**Provided records:**
Lemma check_year_month y m :
  check_year y = true -> 1 <= m <= 12 -> check_month y m = true.
Proof.
  intros Hy Hm. rewrite check_year_unfold in Hy.
  assert (Hin : In m (range 1 12)) by (apply in_range; lia).
  exact (proj1 (forallb_forall (check_month y) (range 1 12)) Hy m Hin).
Qed.

Lemma check_year_sound y m d :
  check_year y = true -> 1 <= m <= 12 -> 1 <= d <= days_in_month y m ->
  ord2ymd (ymd2ord y m d - 1) = day_before y m d.
Proof.
  intros Hy Hm Hd. apply check_month_day; [|exact Hd].
  apply check_year_month; assumption.
Qed.

Lemma check_years_2_401 : forallb check_year (range 2 400) = true.
Proof. vm_cast_no_check (eq_refl true). Qed.

(** Year 1, from its second day on. *)
Lemma check_year_1 :
  forallb (check_month 1) (range 2 11) = true /\
  forallb (fun d => triple_eqb (ord2ymd (ymd2ord 1 1 d - 1)) (day_before 1 1 d))
          (range 2 30) = true.
Proof. vm_compute. split; reflexivity. Qed.

(** Going back one ordinal is going back one day of the calendar, in
    the years 2 to 401 by the check above, then in every later year by
    the period of the calendar. *)
Lemma day_before_cycle (k : nat) y m d :
  2 <= y <= 401 -> 1 <= m <= 12 -> 1 <= d <= days_in_month (y + 400 * Z.of_nat k) m ->
  ord2ymd (ymd2ord (y + 400 * Z.of_nat k) m d - 1)
  = day_before (y + 400 * Z.of_nat k) m d.
Proof.
  intros Hy Hm. revert d. induction k as [|k IH]; intros d Hd.
  - replace (y + 400 * Z.of_nat 0) with y in * by lia.
    apply check_year_sound; [|exact Hm|exact Hd].
    apply (proj1 (forallb_forall _ _) check_years_2_401). apply in_range. lia.
  - replace (y + 400 * Z.of_nat (S k)) with (y + 400 * Z.of_nat k + 400) in * by lia.
    rewrite days_in_month_400 in Hd.
    rewrite ymd2ord_400, day_before_400, <- (IH d Hd).
    replace (ymd2ord (y + 400 * Z.of_nat k) m d + 146097 - 1)
      with (ymd2ord (y + 400 * Z.of_nat k) m d - 1 + 146097) by lia.
    apply ord2ymd_400.
Qed.

Lemma day_before_correct y m d :
  1 <= y -> 1 <= m <= 12 -> 1 <= d <= days_in_month y m -> (y, m, d) <> (1, 1, 1) ->
  ord2ymd (ymd2ord y m d - 1) = day_before y m d.
Proof.
  intros Hy Hm Hd Hne.
  destruct (Z.eq_dec y 1) as [->|Hy1].
  - destruct check_year_1 as [Hmonths Hdays].
    destruct (Z.eq_dec m 1) as [->|Hm1].
    + apply triple_eqb_eq.
      apply (proj1 (forallb_forall _ _) Hdays d). apply in_range.
      change (days_in_month 1 1) with 31 in Hd.
      assert (d <> 1) by congruence. lia.
    + apply check_month_day; [|exact Hd].
      apply (proj1 (forallb_forall _ _) Hmonths m). apply in_range. lia.
  - replace y with (2 + (y - 2) mod 400 + 400 * Z.of_nat (Z.to_nat ((y - 2) / 400))) in *.
    + apply day_before_cycle; [|exact Hm|exact Hd].
      pose proof (Z.mod_pos_bound (y - 2) 400). lia.
    + pose proof (Z.div_mod (y - 2) 400). pose proof (Z.div_pos (y - 2) 400).
      rewrite Z2Nat.id by lia. lia.
Qed.

Lemma days_in_year_bound y m d :
  1 <= m <= 12 -> 1 <= d <= days_in_month y m -> 1 <= days_before_month y m + d <= 366.
Proof.
  intros Hm Hd. unfold days_before_month, days_in_month in *.
  assert (Hcases : m = 1 \/ m = 2 \/ m = 3 \/ m = 4 \/ m = 5 \/ m = 6 \/
                   m = 7 \/ m = 8 \/ m = 9 \/ m = 10 \/ m = 11 \/ m = 12) by lia.
  destruct (is_leap y);
    repeat (destruct Hcases as [->|Hcases]; [simpl in *; lia|]); subst; simpl in *; lia.
Qed.

Lemma ymd2ord_range y m d :
  valid_date y m d -> (y, m, d) <> (1, 1, 1) -> 0 < ymd2ord y m d - 1 <= MAXORDINAL.
Proof.
  intros (Hy & Hm & Hd) Hne.
  pose proof (days_in_year_bound y m d Hm Hd) as Hb.
  unfold ymd2ord, MAXORDINAL, days_before_year in *. cbv zeta.
  destruct (Z.eq_dec y 1) as [->|Hy1].
  - change ((1 - 1) * 365 + (1 - 1) / 4 - (1 - 1) / 100 + (1 - 1) / 400) with 0.
    destruct (Z.eq_dec m 1) as [->|Hm1].
    + change (days_before_month 1 1) with 0 in *. assert (d <> 1) by congruence. lia.
    + assert (31 <= days_before_month 1 m); [|lia].
      unfold days_before_month.
      assert (Hcases : m = 2 \/ m = 3 \/ m = 4 \/ m = 5 \/ m = 6 \/
                       m = 7 \/ m = 8 \/ m = 9 \/ m = 10 \/ m = 11 \/ m = 12) by lia.
      repeat (destruct Hcases as [->|Hcases]; [simpl; lia|]); subst; simpl; lia.
  - pose proof (Z.div_mod (y - 1) 4). pose proof (Z.mod_pos_bound (y - 1) 4).
    pose proof (Z.div_mod (y - 1) 100). pose proof (Z.mod_pos_bound (y - 1) 100).
    pose proof (Z.div_mod (y - 1) 400). pose proof (Z.mod_pos_bound (y - 1) 400).
    lia.
Qed.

**Problem to work on:** What is needed here is the full listing, restated word for word.

**The answer:**
Lemma check_year_month y m :
  check_year y = true -> 1 <= m <= 12 -> check_month y m = true.
Proof.
  intros Hy Hm. rewrite check_year_unfold in Hy.
  assert (Hin : In m (range 1 12)) by (apply in_range; lia).
  exact (proj1 (forallb_forall (check_month y) (range 1 12)) Hy m Hin).
Qed.

Lemma check_year_sound y m d :
  check_year y = true -> 1 <= m <= 12 -> 1 <= d <= days_in_month y m ->
  ord2ymd (ymd2ord y m d - 1) = day_before y m d.
Proof.
  intros Hy Hm Hd. apply check_month_day; [|exact Hd].
  apply check_year_month; assumption.
Qed.

Lemma check_years_2_401 : forallb check_year (range 2 400) = true.
Proof. vm_cast_no_check (eq_refl true). Qed.

(** Year 1, from its second day on. *)
Lemma check_year_1 :
  forallb (check_month 1) (range 2 11) = true /\
  forallb (fun d => triple_eqb (ord2ymd (ymd2ord 1 1 d - 1)) (day_before 1 1 d))
          (range 2 30) = true.
Proof. vm_compute. split; reflexivity. Qed.

(** Going back one ordinal is going back one day of the calendar, in
    the years 2 to 401 by the check above, then in every later year by
    the period of the calendar. *)
Lemma day_before_cycle (k : nat) y m d :
  2 <= y <= 401 -> 1 <= m <= 12 -> 1 <= d <= days_in_month (y + 400 * Z.of_nat k) m ->
  ord2ymd (ymd2ord (y + 400 * Z.of_nat k) m d - 1)
  = day_before (y + 400 * Z.of_nat k) m d.
Proof.
  intros Hy Hm. revert d. induction k as [|k IH]; intros d Hd.
  - replace (y + 400 * Z.of_nat 0) with y in * by lia.
    apply check_year_sound; [|exact Hm|exact Hd].
    apply (proj1 (forallb_forall _ _) check_years_2_401). apply in_range. lia.
  - replace (y + 400 * Z.of_nat (S k)) with (y + 400 * Z.of_nat k + 400) in * by lia.
    rewrite days_in_month_400 in Hd.
    rewrite ymd2ord_400, day_before_400, <- (IH d Hd).
    replace (ymd2ord (y + 400 * Z.of_nat k) m d + 146097 - 1)
      with (ymd2ord (y + 400 * Z.of_nat k) m d - 1 + 146097) by lia.
    apply ord2ymd_400.
Qed.

Lemma day_before_correct y m d :
  1 <= y -> 1 <= m <= 12 -> 1 <= d <= days_in_month y m -> (y, m, d) <> (1, 1, 1) ->
  ord2ymd (ymd2ord y m d - 1) = day_before y m d.
Proof.
  intros Hy Hm Hd Hne.
  destruct (Z.eq_dec y 1) as [->|Hy1].
  - destruct check_year_1 as [Hmonths Hdays].
    destruct (Z.eq_dec m 1) as [->|Hm1].
    + apply triple_eqb_eq.
      apply (proj1 (forallb_forall _ _) Hdays d). apply in_range.
      change (days_in_month 1 1) with 31 in Hd.
      assert (d <> 1) by congruence. lia.
    + apply check_month_day; [|exact Hd].
      apply (proj1 (forallb_forall _ _) Hmonths m). apply in_range. lia.
  - replace y with (2 + (y - 2) mod 400 + 400 * Z.of_nat (Z.to_nat ((y - 2) / 400))) in *.
    + apply day_before_cycle; [|exact Hm|exact Hd].
      pose proof (Z.mod_pos_bound (y - 2) 400). lia.
    + pose proof (Z.div_mod (y - 2) 400). pose proof (Z.div_pos (y - 2) 400).
      rewrite Z2Nat.id by lia. lia.
Qed.

Lemma days_in_year_bound y m d :
  1 <= m <= 12 -> 1 <= d <= days_in_month y m -> 1 <= days_before_month y m + d <= 366.
Proof.
  intros Hm Hd. unfold days_before_month, days_in_month in *.
  assert (Hcases : m = 1 \/ m = 2 \/ m = 3 \/ m = 4 \/ m = 5 \/ m = 6 \/
                   m = 7 \/ m = 8 \/ m = 9 \/ m = 10 \/ m = 11 \/ m = 12) by lia.
  destruct (is_leap y);
    repeat (destruct Hcases as [->|Hcases]; [simpl in *; lia|]); subst; simpl in *; lia.
Qed.

Lemma ymd2ord_range y m d :
  valid_date y m d -> (y, m, d) <> (1, 1, 1) -> 0 < ymd2ord y m d - 1 <= MAXORDINAL.
Proof.
  intros (Hy & Hm & Hd) Hne.
  pose proof (days_in_year_bound y m d Hm Hd) as Hb.
  unfold ymd2ord, MAXORDINAL, days_before_year in *. cbv zeta.
  destruct (Z.eq_dec y 1) as [->|Hy1].
  - change ((1 - 1) * 365 + (1 - 1) / 4 - (1 - 1) / 100 + (1 - 1) / 400) with 0.
    destruct (Z.eq_dec m 1) as [->|Hm1].
    + change (days_before_month 1 1) with 0 in *. assert (d <> 1) by congruence. lia.
    + assert (31 <= days_before_month 1 m); [|lia].
      unfold days_before_month.
      assert (Hcases : m = 2 \/ m = 3 \/ m = 4 \/ m = 5 \/ m = 6 \/
                       m = 7 \/ m = 8 \/ m = 9 \/ m = 10 \/ m = 11 \/ m = 12) by lia.
      repeat (destruct Hcases as [->|Hcases]; [simpl; lia|]); subst; simpl; lia.
  - pose proof (Z.div_mod (y - 1) 4). pose proof (Z.mod_pos_bound (y - 1) 4).
    pose proof (Z.div_mod (y - 1) 100). pose proof (Z.mod_pos_bound (y - 1) 100).
    pose proof (Z.div_mod (y - 1) 400). pose proof (Z.mod_pos_bound (y - 1) 400).
    lia.
Qed.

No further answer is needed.